人間だけにサンタがいると思うのは大間違いである。
猿には猿の
パンダにはパンダの
蟹には蟹のサンタがいるものである。

ある時、パンダのサンタが言った。
「パンダのプレゼントは笹に決まっている。
だが、たまには違う物も上げてみたいものだ」
そういって木の玩具をひとつだけ作ってみた

それほど手先が器用でもないパンダのサンタは
不恰好な人形をひとつ作り上げた。
「これでは、とても子どもたちに喜んでもらえるとは思えんな」
「やはり、今年も笹にしよう」

そういってイブの夜に出かけていった。

最後の家でのこと
サンタは「こまったこまった」と困っていた
やりなれないことをしたせいだろうか?
どうしてもプレゼントが一つ足りない

残っているのは不恰好な人形だけ

「しかたがない」
そういって、パンダのサンタは不恰好な人形を置いていった

次の朝

パンダの子供たちは喜びの声を上げた
ただひとりを除いては

「うわー、おいしい。
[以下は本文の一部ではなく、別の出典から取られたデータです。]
(* ===== verification/RulesLearner.v ===== *)
(** * Learning rules from reviews ([src/orchestratord/rules_learner.py])

    The rules an agent reports after a review are extracted, merged into the
    rules file, scored, pruned and written; [_apply_review_rules] of
    [applications/issue_pr/interpret.py] does this once per commit.  What the
    regular expressions of the extraction match, the similarity of two texts and
    the age of a timestamp are parameters.  A rule is the record of the keys the
    code gives it; the file is its first line and the rules it decodes to. *)

From Stdlib Require Import Permutation Sorted Qfield.
From S2P Require Import Prelude Errors Dag StageRunner Regex.

Open Scope string_scope.
Open Scope list_scope.
Open Scope Z_scope.

Inductive rerr :=
| IndexError
| AttributeError
| OSError.

Abbreviation R A := (outcome rerr A).

(** ** Rules *)

(** The value of ["_conflict_with_idx"]. *)
Inductive ConflictIdx :=
| OneIdx (i : Z)
| ManyIdx (l : list Z).

Record Rule := mkRule {
  r_id : option Z;
  r_category : string;
  r_summary : string;
  r_body : string;
  r_source : string;
  r_support : option Z;
  r_confidence : option string;
  r_created_at : string;
  r_updated_at : string;
  r_conflict_with : list Z;
  r_last_applied : string;
  r_conflict_idx : option ConflictIdx;
}.

Definition with_id (n : Z) (r : Rule) : Rule :=
  mkRule (Some n) (r_category r) (r_summary r) (r_body r) (r_source r) (r_support r) (r_confidence r)
    (r_created_at r) (r_updated_at r) (r_conflict_with r) (r_last_applied r) (r_conflict_idx r).
Definition with_source (s : string) (r : Rule) : Rule :=
  mkRule (r_id r) (r_category r) (r_summary r) (r_body r) s (r_support r) (r_confidence r)
    (r_created_at r) (r_updated_at r) (r_conflict_with r) (r_last_applied r) (r_conflict_idx r).
Definition with_updated (now : string) (r : Rule) : Rule :=
  mkRule (r_id r) (r_category r) (r_summary r) (r_body r) (r_source r) (r_support r) (r_confidence r)
    (r_created_at r) now (r_conflict_with r) (r_last_applied r) (r_conflict_idx r).
Definition with_support (n : Z) (r : Rule) : Rule :=
  mkRule (r_id r) (r_category r) (r_summary r) (r_body r) (r_source r) (Some n) (r_confidence r)
    (r_created_at r) (r_updated_at r) (r_conflict_with r) (r_last_applied r) (r_conflict_idx r).
Definition with_conflict_idx (x : option ConflictIdx) (r : Rule) : Rule :=
  mkRule (r_id r) (r_category r) (r_summary r) (r_body r) (r_source r) (r_support r) (r_confidence r)
    (r_created_at r) (r_updated_at r) (r_conflict_with r) (r_last_applied r) x.
Definition with_conflicts (l : list Z) (r : Rule) : Rule :=
  mkRule (r_id r) (r_category r) (r_summary r) (r_body r) (r_source r) (r_support r) (r_confidence r)
    (r_created_at r) (r_updated_at r) l (r_last_applied r) (r_conflict_idx r).
Lemma go_on_same line size seen w rest dead s :
  let s' := snd (go_on line size seen w rest dead s) in
  so_readers s' = so_readers s /\ so_queue s' = so_queue s /\ so_polled s' = so_polled s /\ so_stopped s' = so_stopped s.
Proof.
  unfold go_on. destruct (negb _); [done|]. destruct rest; [|done]. cbn [snd]. by destruct (drop_dead_same dead s) as (? & ? & ? & ? & ? & ?).
Qed.
Lemma go_on_readers line size seen w rest dead s : so_readers (snd (go_on line size seen w rest dead s)) = so_readers s.
Proof. apply go_on_same. Qed.
Lemma go_on_queue line size seen w rest dead s : so_queue (snd (go_on line size seen w rest dead s)) = so_queue s.
Proof. apply go_on_same. Qed.
Lemma go_on_polled line size seen w rest dead s : so_polled (snd (go_on line size seen w rest dead s)) = so_polled s.
Proof. apply go_on_same. Qed.
Lemma go_on_stopped line size seen w rest dead s : so_stopped (snd (go_on line size seen w rest dead s)) = so_stopped s.
Proof. apply go_on_same. Qed.
Lemma close_all_queue l s : so_queue (fold_left (fun s w => close w s) l s) = so_queue s.
Proof. apply close_all_same. Qed.
Lemma close_all_polled l s : so_polled (fold_left (fun s w => close w s) l s) = so_polled s.
Proof. apply close_all_same. Qed.
#[local] Hint Rewrite begin_readers begin_queue begin_polled begin_stopped begin_clients go_on_readers go_on_queue go_on_polled go_on_stopped close_all_queue close_all_polled : sock.

(** The cases of a step, with what its parts leave alone rewritten. *)
Ltac step_cases H :=
  match type of H with step ?e _ = Some _ => destruct e; simpl in H end;
  repeat match type of H with
  | (if ?b then _ else _) = Some _ => destruct b eqn:?; try discriminate H
  | match ?x with _ => _ end = Some _ => destruct x eqn:?; try discriminate H
  end;
  injection H as <-;
  unfold update_send, on_client_connected, read_line, poll_commands, stop in *;
  repeat match goal with
  | |- context [if peer_authorized ?a ?b then _ else _] => destruct (peer_authorized a b) eqn:?
  | |- context [match command_of ?l with _ => _ end] => destruct (command_of l) eqn:?
  | |- context [if so_stopped ?s then _ else _] => destruct (so_stopped s) eqn:?
  | |- context [match so_queue ?s with _ => _ end] => destruct (so_queue s) eqn:?
  end;
  cbn [so_clients so_readers so_queue so_sends so_stopped so_written so_polled so_closed set_clients set_readers set_sends
       close discard write end_read_loop fst] in *;
  autorewrite with sock in *.

(** The command a step accepts, if any. *)
Definition accepted (e : event) : list ControlCommand :=
  match e with Line _ line => match command_of line with Some c => [c] | None => [] end | _ => [] end.

Lemma step_commands e s s' :
  step e s = Some s' -> so_polled s' ++ so_queue s' = (so_polled s ++ so_queue s) ++ accepted e.
Proof.
  intros H. step_cases H; unfold accepted; rewrite ?app_nil_r, <- ?app_assoc; try done.
  all: match goal with
       | Hc : command_of _ = _ |- _ => by rewrite Hc, ?app_nil_r
       | Hq : so_queue _ = [] |- _ => by rewrite Hq, app_nil_r
       end.
Qed.

(** Who reads: the authorized, from their connection on. *)
Lemma step_readers e s s' w :
  step e s = Some s' -> w ∈ so_readers s' ->
  w ∈ so_readers s \/ exists p, e = Connect w p /\ peer_authorized me p = true.
Proof.
  intros H. step_cases H; intros Hw; try (by left).
  all: first [apply elem_of_app in Hw as [Hw|Hw%list_elem_of_singleton]; [by left|subst; right; by eexists]
             |left; apply list_elem_of_In, filter_In in Hw as [Hw _]; by apply list_elem_of_In
             |set_solver].
Qed.

Lemma run_app es es' s : run (es ++ es') s = (run es s ≫= run es').
Proof. revert s. induction es as [|e es IH]; intros s; simpl; [done|]. destruct (step e s); simpl; [apply IH|done]. Qed.

(** ** Clients *)

Record clients_ok (s : Socket) : Prop := {
  ck_once : NoDup (so_clients s);
  ck_read : forall w, w ∈ so_clients s -> w ∈ so_readers s;
}.

Lemma filter_ne_In w (l : list nat) x : x ∈ List.filter (fun y => negb (Nat.eqb y w)) l <-> x ∈ l /\ x <> w.
Proof. by rewrite list_elem_of_In, filter_In, <- list_elem_of_In, negb_true_iff, Nat.eqb_neq. Qed.

Lemma clients_ok_same s s' :
  so_clients s' = so_clients s -> so_readers s' = so_readers s -> clients_ok s -> clients_ok s'.
Proof. intros Hc Hr [H1 H2]. constructor; by rewrite ?Hc, ?Hr. Qed.

Lemma clients_ok_discard w s : clients_ok s -> clients_ok (close w (discard w s)).
Proof.
  intros [H1 H2]. constructor; cbn; [by apply List.NoDup_filter, NoDup_ListNoDup || apply NoDup_ListNoDup, List.NoDup_filter, NoDup_ListNoDup|].
  intros x [Hx _]%filter_ne_In. auto.
Qed.

Lemma clients_ok_drop dead s : clients_ok s -> clients_ok (drop_dead dead s).
Proof. revert s. induction dead as [|w dead IH]; intros s H; simpl; [done|]. by apply IH, clients_ok_discard. Qed.
(* ===== verification/RunReadModel.v ===== *)
(** * What the dashboard shows of the runs ([src/orchestratord/run_read_model.py])

    The registry, the reports of the runs and the observed events are joined into
    one view per issue, with its execution figures, the quality of its times and
    what it asks of the operator.  Records, reports and events are the JSON values
    they are read as; files, [str], the reading of numbers and dates and the
    conversation store are parameters.  Keys of a view that are only copied are in
    [iv_fields]. *)

From Stdlib Require Import Permutation Sorted.
From S2P Require Import Prelude Errors Dag StageRunner Regex.

Open Scope string_scope.
Open Scope list_scope.
Open Scope Z_scope.

Abbreviation section := (list (string * pyval)).

Inductive verr := AttributeError | ValueError.
Abbreviation R A := (outcome verr A).

(** ** Values *)

(** [d.get(k)] and [d.get(k, v)] *)
Definition get (k : string) (d : section) : pyval := default PNone (dget k d).
Definition get_or (k : string) (v : pyval) (d : section) : pyval := default v (dget k d).
(** [a or b] *)
Definition por (a b : pyval) : pyval := if truthy a then a else b.
Definition is_str (s : string) (v : pyval) : bool := match v with PStr x => String.eqb x s | _ => false end.

Definition trunc (q : Q) : Z := Z.quot (Qnum q) (Zpos (Qden q)).

Definition ISSUE_STATUSES : list string :=
  ["queued"; "pending"; "running"; "paused"; "synced"; "pending_review"; "completed"; "failed"; "abandoned";
   "verification_failed"; "stopped"].
Definition ACTIVE_STATUSES : list string := ["queued"; "pending"; "running"; "paused"; "synced"; "pending_review"].
Definition TERMINAL_STATUSES : list string := ["completed"; "failed"; "abandoned"; "verification_failed"; "stopped"].

(** [_status] *)
Definition status_of (v : pyval) : string :=
  match v with
  | PStr s => let n := lower (strip s) in if mem n ISSUE_STATUSES then n else "pending"
  | _ => "pending"
  end.

Section model.
(** [str], [float] and [int] of a text, [datetime.fromisoformat]; reading a JSON
    object ([_read_json]: an empty one for anything else), whether a file is
    there; the path operations; the run's entry in its conversation's manifest,
    an empty one when there is none or the store fails. *)
Context (py_str : pyval -> string) (float_str : string -> option Q) (int_str : string -> option Z)
  (from_iso : string -> option Q) (read_json : string -> section) (is_file : string -> bool)
  (as_json stem : string -> string) (short : string -> string)
  (manifest_run : string -> string -> section) (sessions_dir : string).

(** [_number] *)
Definition number (v : pyval) (d : Q) : Q :=
  match v with
  | PInt z => inject_Z z
  | PFloat q => q
  | PBool b => if b then 1%Q else 0%Q
  | PStr s => default d (float_str s)
  | _ => d
  end.

(** [_parse_timestamp] *)
Definition parse_timestamp (v : pyval) : option Q :=
  match v with
  | PInt z => Some (inject_Z z)
  | PFloat q => Some q
  | PStr s => if String.eqb (strip s) "" then None else match float_str s with Some q => Some q | None => from_iso s end
  | _ => None
  end.

(** [int(v or 0)] *)
Definition int_or_zero (v : pyval) : R Z :=
  if negb (truthy v) then Ret 0
  else
    match v with
    | PInt z => Ret z
    | PFloat q => Ret (trunc q)
    | PBool b => Ret (if b then 1 else 0)
    | PStr s => match int_str s with Some z => Ret z | None => Raise ValueError end
    | _ => Raise ValueError
    end.

(** [str(v or "")] *)
Definition str_or_empty (v : pyval) : string := if truthy v then py_str v else "".

(** [a / b] *)
Definition slash (a b : string) : string := a +:+ "/" +:+ b.

(** ** Reports *)

Fixpoint first_report (candidates : list string) : section :=
  match candidates with
  | [] => []
  | c :: cs => match read_json c with [] => first_report cs | r => r end
  end.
こんなに美味しい笹は初めてだよ」
そんな声が響きわたる中、ひとりだけぽつーんと
不恰好な人形を見ている小さいパンダがいた。

ためしに頭をかじるパンダ
まずーという顔はとても困惑していた。

僕だけが笹をもらえない
なぜ?
不細工だけどなぜか愛嬌のある人形
周りはおいしそうに笹をかじる子供たち
なぜ?
ぼくも、みんなと同じ美味しい笹がよかった。

そんな時、ママがやってきて言った一言
「おめでとう」
「?」
小さなパンダは意味がわからない
「あなたにおとうとが出来たのよ」
「?」
この人形のこと?
ママが指差したお腹に小さな小さなパンダが張り付いていた

やったー
ママ、とてもすてきなクリスマスプレゼントだよ

ママはまだおとうとを触らせてくれない
パンダは人形をおとうとのかわりにしていっしょに遊んだ。
本当のおとうとが人形と同じ大きさになるまで。
いや、なってからも

パンダの不細工な人形はおとうと共に大切なものになった。